## ASSIGNMENT
First find the line with "assert (∀ s, (∃" in the entries below, then set down exactly every line through the line with "Definition names (db", that line included.

═══ EXCERPTED RECORDS

(** A resolution names a feed that is held, by the declared GUID or by the
    declared URL. *)
Lemma resolved_held db g u n :
  catalog_ok db →
  resolution_feed_guid (resolve_listed_feed db g u) = Some n →
  feed_exists db n = true
  ∧ (g = n ∨ ∃ url f, u = Some url ∧ get_feed db n = Some f
       ∧ url ∈ observed_urls db n ++ [Feed.feed_url f]).
Proof using Type.
  intros (Hg & _) E. unfold resolve_listed_feed in E.
  destruct (feed_exists db g) eqn:Eg; [injection E as <-; by split; [|left]|].
  destruct u as [url|]; [|done].
  assert (∀ stored, resolution_feed_guid
    match feed_indexed_by_stored_url db url with
    | Some (fg, ca) => ListedFeedResolution.FeedUrl fg ca
    | None => ListedFeedResolution.Unresolved end = Some stored →
    ∃ f, get_feed db stored = Some f ∧ Feed.feed_url f = url) as Hst.
  { intros s Hs. destruct (feed_indexed_by_stored_url db url) as [[fg ca]|] eqn:Ef; [|done].
    injection Hs as <-. apply stored_url_found in Ef as (k & row & Hk & Hfg & Hu).
    exists (FeedRow.feed row). unfold get_feed. split; [|done].
    rewrite <-Hfg, (Hg _ _ Hk), Hk. done. }
  assert (∀ f, get_feed db n = Some f → feed_exists db n = true) as Hex.
  { intros f Hf. by rewrite <-get_feed_exists, Hf. }
  assert (∀ s, (∃ f, get_feed db s = Some f ∧ Feed.feed_url f = url) → s = n →
    feed_exists db n = true
    ∧ (g = n ∨ ∃ url0 f, Some url = Some url0 ∧ get_feed db n = Some f
         ∧ url0 ∈ observed_urls db n ++ [Feed.feed_url f])) as Hfin.
  { intros s (f & Hf & Hu) ->. split; [by eapply Hex|]. right. exists url, f.
    split_and!; [done..|]. apply elem_of_app. right. rewrite Hu. by left. }
  destruct (feed_url_observations db !! url) as [o|] eqn:Eo; [|eauto].
  destruct (feed_exists db (FeedUrlObservation.feed_guid o)) eqn:Eh; [|eauto].
  injection E as <-. split; [done|]. right.
  rewrite <-get_feed_exists in Eh. destruct (get_feed db _) as [f|] eqn:Ef; [|done].
  exists url, f. split_and!; [done..|]. apply elem_of_app. left.
  unfold observed_urls. apply list_elem_of_fmap. exists (url, o). split; [done|].
  apply elem_of_list_filter. split; [apply String.eqb_refl|]. by apply elem_of_map_to_list.
Qed.

(** *** Rows *)

(** The feed that an item names: the one it resolves to, or the declared. *)
Definition names (db : Db) (item : FeedRemoteItemRaw) : string :=
  unwrap_or (FeedRemoteItemRaw.remote_feed_guid item) (resolution_feed_guid (resolve_item db item)).

(** The item of the named publisher that lists [guid], and the item of the
    named album that names [guid]. *)
Definition listed_back (db : Db) (guid : string) (item : FeedRemoteItemRaw) :
    option FeedRemoteItemRaw :=
  publisher ← resolution_feed_guid (resolve_item db item);
  matching_item db guid (List.filter is_music_item (remote_items db publisher)).

Definition named_back (db : Db) (guid : string) (item : FeedRemoteItemRaw) :
    option FeedRemoteItemRaw :=
  album ← resolution_feed_guid (resolve_item db item);
  matching_item db guid (List.filter is_publisher_link (remote_items db album)).

Definition publisher_row (db : Db) (f : Feed) (item : FeedRemoteItemRaw)
    (row : PublisherResponse) : Prop :=
  PublisherResponse.direction row = "music_to_publisher"%string
  ∧ PublisherResponse.publisher_feed_guid row = names db item
  ∧ PublisherResponse.music_feed_guid row = Feed.feed_guid f
  ∧ PublisherResponse.two_way_validated row = is_some (listed_back db (Feed.feed_guid f) item)
  ∧ PublisherResponse.music_rel row = FeedRemoteItemRaw.rel item
  ∧ PublisherResponse.publisher_rel row
    = (listed_back db (Feed.feed_guid f) item ≫= FeedRemoteItemRaw.rel).

Definition music_row (db : Db) (f : Feed) (item : FeedRemoteItemRaw)
    (row : PublisherResponse) : Prop :=
  PublisherResponse.direction row = "publisher_to_music"%string
  ∧ PublisherResponse.music_feed_guid row = names db item
  ∧ PublisherResponse.publisher_feed_guid row = Feed.feed_guid f
  ∧ PublisherResponse.two_way_validated row = is_some (named_back db (Feed.feed_guid f) item)
  ∧ PublisherResponse.publisher_rel row = FeedRemoteItemRaw.rel item
  ∧ PublisherResponse.music_rel row
    = (named_back db (Feed.feed_guid f) item ≫= FeedRemoteItemRaw.rel)
  ∧ PublisherResponse.publisher_link_resolution row = resolution_kind (resolve_item db item).

Lemma resolved_or_declared_guid db item :
  (resolved_or_declared db (resolve_item db item) (FeedRemoteItemRaw.remote_feed_guid item)
     (FeedRemoteItemRaw.remote_feed_url item)).1 = names db item.
Proof using Type.
  unfold resolved_or_declared, names. by destruct (resolution_feed_guid _).
Qed.

Lemma build_to_publisher db f items item :
  FeedRemoteItemRaw.medium item = Some "publisher"%string →
  ∃ row, build_publisher_row db f items (row_item item) = Some row ∧ publisher_row db f item row.
Proof using Type.
  intros Hm. unfold build_publisher_row. cbn [row_item PublisherRowItem.medium].
  rewrite Hm. cbn [publisher_direction]. unfold publisher_direction.
  rewrite bool_decide_eq_true_2 by done. cbn [mbind option_bind String.eqb Ascii.eqb Bool.eqb].
  cbn beta iota zeta. unfold music_to_publisher_facts.
  cbn [PublisherRowItem.remote_feed_guid PublisherRowItem.remote_feed_url row_item].
  fold (resolve_item db item).
  pose proof (resolved_or_declared_guid db item) as Hn.
  destruct (resolved_or_declared _ _ _ _) as [pg pu]. cbn in Hn. subst pg.
  destruct (resolve_role _ _) as [role src].
  eexists. split; [done|]. unfold publisher_row, listed_back. cbn. by split_and!.
Qed.

Lemma build_to_music db f items item :
  FeedRemoteItemRaw.medium item = Some "music"%string →
  ∃ row, build_publisher_row db f items (row_item item) = Some row ∧ music_row db f item row.
Proof using Type.
  intros Hm. unfold build_publisher_row. cbn [row_item PublisherRowItem.medium].
  rewrite Hm. unfold publisher_direction.
  rewrite bool_decide_eq_false_2 by done. rewrite bool_decide_eq_true_2 by done.
  cbn [mbind option_bind String.eqb Ascii.eqb Bool.eqb].
  cbn beta iota zeta. unfold publisher_to_music_facts.
  cbn [PublisherRowItem.remote_feed_guid PublisherRowItem.remote_feed_url row_item].
  fold (resolve_item db item).
  pose proof (resolved_or_declared_guid db item) as Hn.
  destruct (resolved_or_declared _ _ _ _) as [pg pu]. cbn in Hn. subst pg.
  destruct (resolve_role _ _) as [role src].
  eexists. split; [done|]. unfold music_row, named_back. cbn.
  destruct (resolution_feed_guid (resolve_item db item)) as [a|]; cbn;
    rewrite ?andb_true_r; by split_and!.
Qed.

══════

## REPLY
  assert (∀ s, (∃ f, get_feed db s = Some f ∧ Feed.feed_url f = url) → s = n →
    feed_exists db n = true
    ∧ (g = n ∨ ∃ url0 f, Some url = Some url0 ∧ get_feed db n = Some f
         ∧ url0 ∈ observed_urls db n ++ [Feed.feed_url f])) as Hfin.
  { intros s (f & Hf & Hu) ->. split; [by eapply Hex|]. right. exists url, f.
    split_and!; [done..|]. apply elem_of_app. right. rewrite Hu. by left. }
  destruct (feed_url_observations db !! url) as [o|] eqn:Eo; [|eauto].
  destruct (feed_exists db (FeedUrlObservation.feed_guid o)) eqn:Eh; [|eauto].
  injection E as <-. split; [done|]. right.
  rewrite <-get_feed_exists in Eh. destruct (get_feed db _) as [f|] eqn:Ef; [|done].
  exists url, f. split_and!; [done..|]. apply elem_of_app. left.
  unfold observed_urls. apply list_elem_of_fmap. exists (url, o). split; [done|].
  apply elem_of_list_filter. split; [apply String.eqb_refl|]. by apply elem_of_map_to_list.
Qed.

(** *** Rows *)

(** The feed that an item names: the one it resolves to, or the declared. *)
Definition names (db : Db) (item : FeedRemoteItemRaw) : string :=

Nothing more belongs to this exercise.